Sometimes I feel like I’m being unfair to my own dad, but he’s got a rap-sheet as to why things are the way they are and I’ve no ill feelings toward him. I just know the score and prefer not to try again to delve deeper into a relationship that doesn’t require that. Plus we’re just so different and literally have 0 in common. I believe step-pops is filling that void that’s been present for a very long time in the form of emotional male bonding and support. Just generally being a bro and hooking it up without it being contractual. I don’t have to worry about owing him or feel guilty for accepting his help. There’s no tab for his investment into me. And it’s not like I’m one to ask for help unless my throat is slit (I got skills okay). More than anything, my step-dad understands that I’m, against the chagrin of some extroverted characters, a very sensitive and cerebral creature. Poking, prodding, disturbing, and prying into me only makes me clamp harder. All things my own dad prided himself on. Getting interrogated as to why I’m so quiet, why I’m not like X Y Z, and why I don’t speak more than a couple sentences at a time to him set in motion events that could not be reversed.
All in all, I’m excited for mom and step-dad’s future, what that entails.

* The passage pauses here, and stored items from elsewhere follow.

Definition price_of (p : Pricing) (model : string) : option ModelPrice := models p ≫= (fun ms => ms !! model).

(** One entry of the loop of [addRun], with its [observed] flag. *)
Definition add_entry (p : Pricing) (acc : costSide * bool) (e : BehaviorEntry) : res (costSide * bool) :=
  let '(s, observed) := acc in
  let t := Tokens (BE_Operational e) in
  tokenObservations ← addCost (cs_tokenObservations s) (T_Observed t);
  withoutTokens ← addCost (cs_withoutTokens s) (T_Unobserved t);
  if T_Observed t =? 0 then
    Ok ({| cs_runs := cs_runs s; cs_tokenObservations := tokenObservations; cs_withoutTokens := withoutTokens;
           cs_input := cs_input s; cs_output := cs_output s; cs_unpaid := cs_unpaid s; cs_unsplit := cs_unsplit s |},
        observed)
  else
    unsplit ← addCost (cs_unsplit s) (T_Unsplit t);
    let model := SF_OperationName (BE_Behavior e) in
    match price_of p model with
    | None =>
        unpaid ← addCost (cs_unpaid s) (T_Input t);
        unpaid ← addCost unpaid (T_Output t);
        Ok ({| cs_runs := cs_runs s; cs_tokenObservations := tokenObservations; cs_withoutTokens := withoutTokens;
               cs_input := cs_input s; cs_output := cs_output s; cs_unpaid := unpaid; cs_unsplit := unsplit |}, true)
    | Some _ =>
        in_ ← addCost (default 0 (cs_input s !! model)) (T_Input t);
        out ← addCost (default 0 (cs_output s !! model)) (T_Output t);
        Ok ({| cs_runs := cs_runs s; cs_tokenObservations := tokenObservations; cs_withoutTokens := withoutTokens;
               cs_input := <[model := in_]> (cs_input s); cs_output := <[model := out]> (cs_output s);
               cs_unpaid := cs_unpaid s; cs_unsplit := unsplit |}, true)
    end.

Definition addRun (p : Pricing) (s : costSide) (entries : list BehaviorEntry) : res costSide :=
  '(s, observed) ← foldM (add_entry p) (s, false) entries;
  Ok {| cs_runs := if observed : bool then u64 (cs_runs s + 1) else cs_runs s;
        cs_tokenObservations := cs_tokenObservations s; cs_withoutTokens := cs_withoutTokens s;
        cs_input := cs_input s; cs_output := cs_output s; cs_unpaid := cs_unpaid s; cs_unsplit := cs_unsplit s |}.

(** math/bits, on 64-bit words. *)
Definition word : Z := 18446744073709551616.
Definition Mul64 (x y : Z) : Z * Z := (x * y / word, x * y mod word).
Definition Add64 (x y carry : Z) : Z * Z := ((x + y + carry) mod word, (x + y + carry) / word).
Definition Div64 (hi lo y : Z) : Z := (hi * word + lo) / y.

Definition modelCost (input inPrice output outPrice : Z) : res Z :=
  let '(hiIn, loIn) := Mul64 input inPrice in
  let '(hiOut, loOut) := Mul64 output outPrice in
  let '(lo, carry) := Add64 loIn loOut 0 in
  let '(hi, overflow) := Add64 hiIn hiOut carry in
  fail_if (negb (overflow =? 0)) [ErrCostOverflow];;
  fail_if (1000000 <=? hi) [ErrCostOverflow];;
  Ok (Div64 hi lo 1000000).

Definition evidence_step (p : Pricing) (s : costSide) (out : CostEvidence) (item : string * Z) : res CostEvidence :=
  let '(model, in_) := item in
  let price := default {| InputMicrosPerMillion := 0; OutputMicrosPerMillion := 0 |} (price_of p model) in
  let output := default 0 (cs_output s !! model) in
  cost ← modelCost in_ (InputMicrosPerMillion price) output (OutputMicrosPerMillion price);
  micros ← addCost (CostMicros out) cost;
  tokens ← addCost (PricedTokens out) in_;
  tokens ← addCost tokens output;
  Ok {| RunsWithEvidence := RunsWithEvidence out; CostMicros := micros; PricedTokens := tokens;
        UnpricedTokens := UnpricedTokens out; TokenObservations := TokenObservations out;
        ObservationsWithoutTokens := ObservationsWithoutTokens out |}.

Section cost.
Context `{order : MapOrder}.

Definition cost_evidence (p : Pricing) (s : costSide) : res CostEvidence :=
  unpriced ← addCost (cs_unpaid s) (cs_unsplit s);
  foldM (evidence_step p s)
    {| RunsWithEvidence := cs_runs s; CostMicros := 0; PricedTokens := 0; UnpricedTokens := unpriced;
       TokenObservations := cs_tokenObservations s; ObservationsWithoutTokens := cs_withoutTokens s |}
    (range (cs_input s)).

Definition compareCost (p : Pricing) (reference candidate : list (list BehaviorEntry)) : res (option CostComparison) :=
  if negb (Configured p) then Ok None
  else
    ref ← foldM (addRun p) no_side reference;
    cand ← foldM (addRun p) no_side candidate;
    refEvidence ← cost_evidence p ref;
    candEvidence ← cost_evidence p cand;
    Ok (Some {| PricingVersion := pr_version p; PricingDigest := pr_digest p; CC_Source := pr_source p;
                Currency := pr_currency p; CC_Reference := refEvidence; CC_Candidate := candEvidence;
                CC_Unavailable := unavailability (CostEvidence_Available refEvidence)
                                                 (CostEvidence_Available candEvidence) |}).
End cost.

(** ** What the cost should be *)
Notation tok e := (Tokens (BE_Operational e)).
Definition total (f : BehaviorEntry -> Z) (es : list BehaviorEntry) : Z := sumZ (f <$> es).
Definition reports (e : BehaviorEntry) : bool := negb (T_Observed (tok e) =? 0).
Definition model_of (e : BehaviorEntry) : string := SF_OperationName (BE_Behavior e).
Definition priced (p : Pricing) (e : BehaviorEntry) : bool :=
  reports e && bool_decide (is_Some (price_of p (model_of e))).
Definition unpriced_tokens (p : Pricing) (e : BehaviorEntry) : Z :=
  if reports e then T_Unsplit (tok e) + (if priced p e then 0 else T_Input (tok e) + T_Output (tok e)) else 0.
Definition of_model (p : Pricing) (model : string) (f : TokenCounts -> Z) (e : BehaviorEntry) : Z :=
  if priced p e && (model_of e =s model) then f (tok e) else 0.
Definition priced_models (p : Pricing) (es : list BehaviorEntry) : list string :=
  remove_dups (model_of <$> List.filter (priced p) es).
(** Whole micro-units, rounded down once for each model. *)
Definition model_cost (p : Pricing) (es : list BehaviorEntry) (model : string) : Z :=
  match price_of p model with
  | Some price => (total (of_model p model T_Input) es * InputMicrosPerMillion price +
                   total (of_model p model T_Output) es * OutputMicrosPerMillion price) / 1000000
  | None => 0
  end.
Definition cost_of (p : Pricing) (runs : list (list BehaviorEntry)) : CostEvidence :=
  let es := concat runs in
  {| RunsWithEvidence := Z.of_nat (length (List.filter (existsb reports) runs));
     CostMicros := sumZ (model_cost p es <$> priced_models p es);
     PricedTokens := total (fun e => if priced p e then T_Input (tok e) + T_Output (tok e) else 0) es;
     UnpricedTokens := total (unpriced_tokens p) es;
     TokenObservations := total (fun e => T_Observed (tok e)) es;
     ObservationsWithoutTokens := total (fun e => T_Unobserved (tok e)) es |}.
(** Every total is a 64-bit number. *)
Definition fits (c : CostEvidence) : Prop :=
  CostMicros c <= max_u64 /\ PricedTokens c <= max_u64 /\ UnpricedTokens c <= max_u64 /\
  TokenObservations c <= max_u64 /\ ObservationsWithoutTokens c <= max_u64.

Definition entry_tokens_ok (e : BehaviorEntry) : Prop := tokens_range (Tokens (BE_Operational e)).
Definition prices_ok (p : Pricing) : Prop :=
  forall model price, price_of p model = Some price ->
    is_u64 (InputMicrosPerMillion price) /\ is_u64 (OutputMicrosPerMillion price).

(** ** Sums *)
Lemma total_snoc f es e : total f (es ++ [e]) = total f es + f e.
Proof. unfold total. rewrite fmap_app, sumZ_app. cbn. lia. Qed.
Lemma total_app f es es' : total f (es ++ es') = total f es + total f es'.
Proof. unfold total. by rewrite fmap_app, sumZ_app. Qed.
Lemma total_le f g es : (forall e, e ∈ es -> f e <= g e) -> total f es <= total g es.
Proof.
  unfold total. induction es as [|e es IH]; intros H; [done|]. rewrite !fmap_cons, !sumZ_cons.
  pose proof (H e ltac:(by left)). assert (sumZ (f <$> es) <= sumZ (g <$> es)) by (apply IH; intros; apply H; by right). lia.
Qed.
Lemma total_ext f g es : (forall e, e ∈ es -> f e = g e) -> total f es = total g es.
Proof. intros H. apply Z.le_antisymm; apply total_le; intros e He; rewrite (H e He); lia. Qed.
Lemma total_add f g es : total (fun e => f e + g e) es = total f es + total g es.
Proof. unfold total. induction es as [|e es IH]; [done|]. rewrite !fmap_cons, !sumZ_cons. lia. Qed.
Lemma total_nonneg f es : (forall e, e ∈ es -> 0 <= f e) -> 0 <= total f es.
Proof. intros H. apply sumZ_nonneg, Forall_fmap, Forall_forall. exact H. Qed.

(** ** Checked arithmetic *)
Lemma addCost_Ok field n v : is_u64 field -> is_u64 n -> addCost field n = Ok v <-> v = field + n /\ field + n <= max_u64.
Proof.
  intros Hf Hn. unfold addCost. rewrite (u64_small (max_u64 - n)) by ulia.
  destruct (Z.ltb_spec (max_u64 - n) field); cbn [fail_if mbind res_bind].
  - split; [done|ulia].
  - rewrite u64_small by ulia. split; [intros [= <-]|intros [-> _]]; [ulia|done].
Qed.
Lemma addCost_Err field n e : addCost field n = Err e -> e = [ErrCostOverflow].
Proof. unfold addCost. destruct (_ <? _); [by intros [= <-]|done]. Qed.

(** The 128-bit arithmetic is exact: the cost, or a refusal exactly when it has no 64 bits. *)
Lemma modelCost_exact input inPrice output outPrice :
  is_u64 input -> is_u64 inPrice -> is_u64 output -> is_u64 outPrice ->
  let cost := (input * inPrice + output * outPrice) / 1000000 in
  modelCost input inPrice output outPrice = if cost <=? max_u64 then Ok cost else Err [ErrCostOverflow].
Proof.
  intros H1 H2 H3 H4 cost. unfold modelCost, Mul64, Add64, Div64.
  set (x := input * inPrice). set (y := output * outPrice).
  assert (Hx : 0 <= x <= max_u64 * max_u64) by (unfold x, is_u64, max_u64 in *; nia).
  assert (Hy : 0 <= y <= max_u64 * max_u64) by (unfold y, is_u64, max_u64 in *; nia).
  unfold word, max_u64 in *. set (w := 18446744073709551616) in *.
  pose proof (Z.div_mod x w ltac:(lia)) as Dx. pose proof (Z.mod_pos_bound x w ltac:(lia)).
  pose proof (Z.div_mod y w ltac:(lia)) as Dy. pose proof (Z.mod_pos_bound y w ltac:(lia)).
  pose proof (Z.div_mod (x mod w + y mod w + 0) w ltac:(lia)) as Dl.
  pose proof (Z.mod_pos_bound (x mod w + y mod w + 0) w ltac:(lia)).
  set (lo := (x mod w + y mod w + 0) mod w) in *. set (carry := (x mod w + y mod w + 0) / w) in *.
  set (h := x / w + y / w + carry). pose proof (Z.div_mod h w ltac:(lia)) as Dh. pose proof (Z.mod_pos_bound h w ltac:(lia)).
  assert (Hsum : x + y = h * w + lo) by (unfold h; lia).
  assert (Hh : 0 <= h) by (assert (0 <= x / w) by (apply Z.div_pos; lia); assert (0 <= y / w) by (apply Z.div_pos; lia);
    assert (0 <= carry) by (apply Z.div_pos; lia); unfold h; lia).
  assert (Hc : cost = (h * w + lo) / 1000000) by (unfold cost; fold x y; by rewrite Hsum).
  destruct (Z.leb_spec cost 18446744073709551615) as [Hle|Hgt].
  - assert (h < 1000000).
    { destruct (Z.lt_ge_cases h 1000000); [done|]. assert (w <= cost); [|lia]. rewrite Hc. apply Z.div_le_lower_bound; lia. }
    rewrite (Z.div_small h w), (Z.mod_small h w) by lia. cbn [Z.eqb negb fail_if mbind res_bind].
    rewrite (proj2 (Z.leb_gt 1000000 h)) by lia. cbn [fail_if mbind res_bind]. by rewrite Hc.
  - destruct (Z.eqb_spec (h / w) 0) as [E|E]; cbn [negb fail_if mbind res_bind]; [|done].
    assert (1000000 <= h).
    { destruct (Z.le_gt_cases 1000000 h); [done|]. assert (cost < w); [|lia]. rewrite Hc. apply Z.div_lt_upper_bound; nia. }
    rewrite (proj2 (Z.leb_le 1000000 (h mod w))) by (rewrite E in Dh; lia). done.
Qed.

(** ** The sums of one side *)
Definition unsplit_tokens (e : BehaviorEntry) : Z := if reports e then T_Unsplit (tok e) else 0.
Definition unpaid_tokens (p : Pricing) (e : BehaviorEntry) : Z :=
  if reports e && negb (priced p e) then T_Input (tok e) + T_Output (tok e) else 0.
Definition by_model (p : Pricing) (f : TokenCounts -> Z) (es : list BehaviorEntry) (k : string) : option Z :=
  if decide (k ∈ priced_models p es) then Some (total (of_model p k f) es) else None.

Record side_is (p : Pricing) (r : Z) (es : list BehaviorEntry) (s : costSide) : Prop := {
  si_runs : cs_runs s = r;
  si_obs : cs_tokenObservations s = total (fun e => T_Observed (tok e)) es;
  si_unobs : cs_withoutTokens s = total (fun e => T_Unobserved (tok e)) es;
  si_input : forall k, cs_input s !! k = by_model p T_Input es k;
  si_output : forall k, cs_output s !! k = by_model p T_Output es k;
  si_unpaid : cs_unpaid s = total (unpaid_tokens p) es;
  si_unsplit : cs_unsplit s = total unsplit_tokens es;
}.
(** the frequency evidence of two sides is that of their runs. Once the sides are built,
    the statistics of every behavior are the number of runs, the total, least and greatest
    calls of a run - a run without the behavior counting as zero - and the floor of the mean
    in thousandths; the target rows are in order without repetition, one for each target some
    run calls, with the exact statistics, ratio and status counts. Go's map order plays no
    part. *)
Theorem frequency_exact reference candidate r c rows :
  Forall frequency_run_ok reference -> Forall frequency_run_ok candidate ->
  Z.of_nat (length reference) <= max_u64 -> Z.of_nat (length candidate) <= max_u64 ->
  foldM frequency_addRun newFrequencySide reference = Ok r ->
  foldM frequency_addRun newFrequencySide candidate = Ok c ->
  targetFrequencies r c = Ok rows ->
  (forall fp s, side_behaviorStats r fp = Ok s -> s = stats_of (calls_of_behavior fp <$> reference)) /\
  (forall fp s, side_behaviorStats c fp = Ok s -> s = stats_of (calls_of_behavior fp <$> candidate)) /\
  StronglySorted target_le (TF_Target <$> rows) /\ NoDup (TF_Target <$> rows) /\
  (forall t, t ∈ TF_Target <$> rows <-> called t reference \/ called t candidate) /\
  Forall (row_exact reference candidate) rows.
Proof.
  intros O1 O2 L1 L2 H1 H2 H.
  pose proof (frequency_runs_Ok reference [] _ _ new_side_is O1 L1 H1) as R. cbn [app] in R.
  pose proof (frequency_runs_Ok candidate [] _ _ new_side_is O2 L2 H2) as C. cbn [app] in C.
  pose proof side_targetStats_Ok as Hst. pose proof side_behaviorStats_Ok as Hbs.
  split; [intros; by apply (Hbs _ r)|]. split; [intros; by apply (Hbs _ c)|].
  assert (Hrows : Forall2 (fun t row => target_row r c t = Ok row) (target_keys r c) rows) by by apply mapM_res_Forall2.
  assert (Hkeys : TF_Target <$> rows = target_keys r c).
  { clear - Hrows. induction Hrows as [|t row ts rows Ht _ IH]; [done|]. rewrite fmap_cons, IH. f_equal.
    unfold target_row in Ht. res_inv. destruct a1 as [ratio av]. res_inv. by subst row. }
  rewrite Hkeys. split; [apply (StronglySorted_merge_sort _)|]. split; [|split].
  - unfold target_keys. rewrite merge_sort_Permutation. apply NoDup_app. split; [apply NoDup_range|]. split.
    + intros t Hr Hf. apply list_elem_of_In, filter_In in Hf as [_ Hf%bool_decide_eq_true]. apply elem_of_range_keys in Hr as [a Ha]. congruence.
    + apply NoDup_ListNoDup, List.NoDup_filter, NoDup_ListNoDup, NoDup_range.
  - intros t. unfold target_keys. rewrite merge_sort_Permutation, elem_of_app, elem_of_range_keys.
    rewrite list_elem_of_In, filter_In, <- list_elem_of_In, elem_of_range_keys, bool_decide_eq_true.
    destruct (fi_targets _ _ R t) as [E1 _]. destruct (fi_targets _ _ C t) as [E2 _]. rewrite E1, E2, <- !called_iff by done.
    destruct (acc_of (calls_to_target t <$> reference)); naive_solver.
  - apply Forall_forall. intros row Hin. apply list_elem_of_lookup in Hin as [i Hi].
    destruct (Forall2_lookup_r _ _ _ _ _ Hrows Hi) as (t & _ & Ht). unfold target_row in Ht. res_inv. destruct a1 as [ratio av]. res_inv. subst row.
    pose proof (Hst _ _ _ _ R Hok) as E1. pose proof (Hst _ _ _ _ C Hok0) as E2. 
    destruct (fi_429 _ _ C t) as [_ E3]. destruct (fi_said _ _ C t) as [_ E4].
    destruct (Z.ltb_spec 0 (CallsTotal a)) as [L|L]; res_inv; subst ratio av.
    + split; cbn [TF_Target TF_Reference TF_Candidate CallRatioPermille RatioAvailable CandidateHTTP429 CandidateHTTPStated]; try done.
      intros _. assert (Hu : forall runs side, frequency_is runs side -> is_u64 (sumZ (calls_to_target t <$> runs))).
      { intros runs side Hfi. destruct (fi_targets _ _ Hfi t) as (_ & Hn & Hs & _). split; [by apply sumZ_nonneg|done]. }
      match goal with H : floorDivTimes1000 _ _ = Ok _ |- _ => rename H into Hd end.
      rewrite floorDivTimes1000_exact in Hd; [|rewrite E2; exact (Hu _ _ C)|lia|rewrite E1; exact (Hu _ _ R)].
      destruct (_ <=? _); [by injection Hd|done].
    + split; cbn; try done. split; [done|lia].
Qed.
End exact.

If the housing situation becomes conducive for me, you better believe I’m gonna be claiming a room up in their new crib. It’s funny, I’m sitting here in my Meat Wad t-shirt from 15 years ago (I was a chunky kid) feeling the same way I did when I brought it home. Elated and disappointed at the same time. For much different reasons now than then, but the emotions are definitely time travelling. Life is a cold game, it’s a wonder how we all stay sane.